Work item —
Copy the lines below that contain "ChildRunner".

########

(** [StartedChild], less the control handle, which is named by the child. *)
Record StartedChild := mkStarted {
  child_session_id : str;
  persona : option str;
  resumed_from : option str;
  child_cwd : str;
  worktree_path : option str;
  effective_model_id : str;
  effective_model_route : option str;
  effective_model_agent_type : option str;
  definition_background : bool
}.

(** [ActiveChild] repeats the fields of [PendingChild] and adds those of [StartedChild]. *)
Record ActiveChild := mkActive { base : PendingChild; started : StartedChild }.

Record CompletedChild := mkCompleted {
  c_request : SubagentRequest Extra;
  c_started_at : Z;
  c_child_session_id : str;
  c_persona : option str;
  c_resumed_from : option str;
  c_child_cwd : str;
  c_worktree_path : option str;
  snapshot_ref : option str;
  persisted_output_ref : option str;
  c_effective_model_id : str;
  c_effective_model_route : option str;
  c_effective_model_agent_type : option str;
  c_result : SubagentResult
}.

Definition set_reply (reply : option Chan) (c : PendingChild) : PendingChild :=
  mkPending (request c) (started_at c) (cancellation c) reply (foreground_deadline c)
    (handle_only c) (explicitly_killed c).
Definition set_killed (b : bool) (c : PendingChild) : PendingChild :=
  mkPending (request c) (started_at c) (cancellation c) (spawn_reply c) (foreground_deadline c)
    (handle_only c) b.
Definition set_request (r : SubagentRequest Extra) (c : PendingChild) : PendingChild :=
  mkPending r (started_at c) (cancellation c) (spawn_reply c) (foreground_deadline c)
    (handle_only c) (explicitly_killed c).
(** [mark_backgrounded] *)
Definition mark_backgrounded (c : PendingChild) : PendingChild :=
  mkPending (request c) (started_at c) (cancellation c) (spawn_reply c) None true
    (explicitly_killed c).
Definition on_base (f : PendingChild → PendingChild) (a : ActiveChild) : ActiveChild :=
  mkActive (f (base a)) (started a).

(** The queue (coordinator/queue.rs) *)
Inductive QueuedCaller :=
| Awaiting (result_tx : Chan) (deadline : option Z)
| Backgrounded.
Record QueuedSpawn := mkQueued {
  q_request : SubagentRequest Extra;
  spawn_parent_session_id : str;
  queued_at : Z;
  caller : QueuedCaller
}.
Definition caller_deadline (c : QueuedCaller) : option Z :=
  match c with Awaiting _ deadline => deadline | Backgrounded => None end.
Definition is_backgrounded (c : QueuedCaller) : bool :=
  match c with Backgrounded => true | Awaiting _ _ => false end.
Definition into_spawn_reply (c : QueuedCaller) : option Chan :=
  match c with Awaiting tx _ => Some tx | Backgrounded => None end.
Definition set_caller (c : QueuedCaller) (q : QueuedSpawn) : QueuedSpawn :=
  mkQueued (q_request q) (spawn_parent_session_id q) (queued_at q) c.
Definition set_q_request (r : SubagentRequest Extra) (q : QueuedSpawn) : QueuedSpawn :=
  mkQueued r (spawn_parent_session_id q) (queued_at q) (caller q).
End Records.
Arguments PendingChild : clear implicits.
Arguments ActiveChild : clear implicits.
Arguments CompletedChild : clear implicits.
Arguments QueuedSpawn : clear implicits.
Definition handle_inspect (id : str) (session : option str) (c : Chan) (s : Coordinator) : Coordinator :=
  let mine r := belongs_to_session r session in
  match (x ← completed s !! id; if mine (c_request x) then Some x else None) with
  | Some child => send c (MInspection (Some (completed_inspection_for_query s child))) s
  | None =>
      match (x ← pending s !! id; if mine (request x) then Some x else None) with
      | Some child => send c (MInspection (Some (pending_inspection (clock s) child))) s
      | None =>
          match (x ← active s !! id; if mine (request (base x)) then Some x else None) with
          | Some _ => queue_active_progress id (TInspect c) s
          | None =>
              send c (MInspection (queued_inspection (clock s)
                        <$> find_queued s (λ r, str_eqb (rq_id r) id && mine r))) s
          end
      end
  end.

Definition handle_list_running (session : str) (c : Chan) (s : Coordinator) : Coordinator :=
  let ids := omap (λ kv, if counts_for session (request (base kv.2))
                         then Some (rq_id (request (base kv.2))) else None) (iter (active s)) in
  match ids with
  | [] => send c (MInspections []) s
  | _ =>
      let request_id := next_list_request_id s in
      let s := set_next_list_request_id ((request_id + 1) mod 2 ^ 64)%N s in
      let s := set_list_requests
                 (<[request_id := mkListRequest (replicate (length ids) None) (length ids) c]>
                    (list_requests s)) s in
      (foldl (λ '(i, s) id, (S i, queue_active_progress id (TList request_id i) s)) (0, s) ids).2
  end.

(** ** The foreground: callers that leave, budgets that run out *)

Definition caller_gone (s : Coordinator) (c : PendingChild Extra) : bool :=
  negb (handle_only c) && match spawn_reply c with Some tx => negb (is_open s tx) | None => false end.

(** [background_if_caller_gone], on the record. *)
Definition leave_caller (s : Coordinator) (c : PendingChild Extra) : PendingChild Extra :=
  if caller_gone s c then
    if rq_is_workflow (request c) then set_reply None c else mark_backgrounded (set_reply None c)
  else c.
Definition dropped_reply (s : Coordinator) (c : PendingChild Extra) : list Effect :=
  if caller_gone s c then match spawn_reply c with Some tx => [DroppedReply tx] | None => [] end
  else [].
Definition abandoned_workflow (s : Coordinator) (c : PendingChild Extra) : bool :=
  caller_gone s c && rq_is_workflow (request c).

Definition reap_children (s : Coordinator) : Coordinator :=
  let gone_p := filter (λ kv, abandoned_workflow s kv.2 = true) (pending s) in
  let gone_a := filter (λ kv, abandoned_workflow s (base kv.2) = true) (active s) in
  let es := flat_map (λ kv, dropped_reply s kv.2) (iter (pending s))
            ++ flat_map (λ kv, dropped_reply s (base kv.2)) (iter (active s))
            ++ (ControlCancelled <$> (iter gone_a).*1) in
  let s' := set_pending (leave_caller s <$> pending s) s in
  let s' := set_active (on_base (leave_caller s) <$> active s') s' in
  emit es (set_cancelled_tokens
             (cancelled_tokens s ∪ tokens_of gone_p ∪ tokens_of (base <$> gone_a)) s').
(* ===== verification/CoordSafety.v ===== *)
(** Correctness of the subagent coordinator, for every sequence of turns and of changes of
    its environment: admission ([CoordSafety.capacity_invariant]), the order of the queue,
    stopped sessions, the accounting of reply channels up to the exit of the actor, the
    bounds of the registry.

    First a concrete host: hash maps iterate in key order, children carry no data.  Its runs
    instantiate the theorems here and in CoordFifo. *)
From Stdlib Require Import String Ascii.
From stdpp Require Import gmap relations.
From S2P Require Import Prelude RustStr Json HashIter CoordTypes Coordinator CoordView CoordInv CoordSweep CoordCalm.

(** * A concrete host *)

#[export] Instance bare_runner : ChildRunner := {
  CompletionData := unit; default_data := tt; persisted_ref _ := None;
  load_persisted_output _ := None; ValidateOutcome := unit; DescribeOutcome := unit
}.

Module Demo.
Definition config : CoordinatorConfig := mkCoordConfig 1000 (mkLimits 1 LQueue) false true None.
Definition clock0 : Clock := mkClock 0 0.
Definition spawn_of (id session : String.string) (token chan : N) : @SubagentEvent unit :=
  Spawn (mkReq _ (lit id) [] [] (lit session) None None None None None None true true false Task token tt) chan.

Definition exec (s : @Coordinator _ unit) (e : SubagentEvent) : Coordinator :=
  evict_completed (handle_command config e (reap_abandoned_callers config s)).
Definition execs (es : list (@SubagentEvent unit)) : Coordinator := foldl exec (new_coordinator clock0) es.

Lemma exec_step s e : cstep config s (exec s e).
Proof. left. apply t_command. Qed.
Lemma execs_from s es : rtc (cstep config) s (foldl exec s es).
Proof.
  revert s. induction es as [|e es IH]; intros s; simpl; [constructor|].
  eapply rtc_l; [apply exec_step|apply IH].
Qed.
Lemma execs_reachable es : rtc (cstep config) (new_coordinator clock0) (execs es).
Proof. apply execs_from. Qed.

(** The run of [id] ends. *)
Definition ok_output : ChildRunOutput :=
  mkOutput (mkResult true [] None false [] [] 0 0 0 0 0 0 false None false) tt None.
Definition end_of (id : String.string) (s : @Coordinator _ unit) : Coordinator :=
  evict_completed (finish_child config (lit id) ok_output (set_runs (remove_first (lit id) (runs s)) s)).
Lemma end_of_step id s : bool_decide (lit id ∈ runs s) = true → cstep config s (end_of id s).
Proof. intros Hid%bool_decide_eq_true. left. by constructor. Qed.

(** Two spawns of one session with one slot: the second waits. *)
Definition two_spawns : list (@SubagentEvent unit) := [spawn_of "a" "p" 1 1; spawn_of "b" "p" 2 2].
(** The session is stopped, then a late spawn arrives. *)
Definition stop : @SubagentEvent unit := Cancel (Some (lit "p")) BySession 9.
End Demo.

Section Turn.
Context `{HashOrder, ChildRunner} {Extra : Type}.
Variable config : CoordinatorConfig.
Abbreviation Coord := (@Coordinator _ Extra).
Abbreviation limit := (max_concurrent (admission config)).
Implicit Types (s : Coord) (q : QueuedSpawn Extra) (r : SubagentRequest Extra).
Context {B : gset str} {Lg : list (@Effect _ Extra)}.
Abbreviation WF := (WF config B Lg None).

(** The state between two operations of a turn. *)
Record Good s : Prop := mkGood {
  g_wf : WF [] s;
  g_sat : saturated config s;
  g_draining : draining_queued s = false
}.
Definition keeps s s' : Prop :=
  Good s → Good s' ∧ spawn_blocked_sessions s' = spawn_blocked_sessions s.

Lemma keeps_trans s1 s2 s3 : keeps s1 s2 → keeps s2 s3 → keeps s1 s3.
Proof. intros H1 H2 Hg. destruct (H1 Hg) as [Hg' <-]. by apply H2. Qed.
Lemma calm_keeps s s' : calm s s' → keeps s s'.
Proof.
  intros Hc [Hwf Hs Hd]. split; [|apply (cm_blocked _ _ Hc)].
  split; [by eapply wf_calm|by eapply saturated_calm|]. by rewrite (cm_draining _ _ Hc).
Qed.
Lemma swept_good s s' : swept config [] s s' (B := B) (Lg := Lg) →
  Good s' ∧ spawn_blocked_sessions s' = spawn_blocked_sessions s.
Proof. intros [? ? ? ? _]. done. Qed.
Lemma keeps_remove P s : keeps s (remove_queued config P s).1.
Proof. intros [? ? ?]. apply swept_good. by apply wf_remove_queued. Qed.

Lemma keeps_send c m s s' : keeps s s' → keeps s (send c m s').
Proof. intros Hk. eapply keeps_trans; [exact Hk|]. apply calm_keeps, calm_send. Qed.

########

Solution to this problem —
#[export] Instance bare_runner : ChildRunner := {
Context `{HashOrder, ChildRunner} {Extra : Type}.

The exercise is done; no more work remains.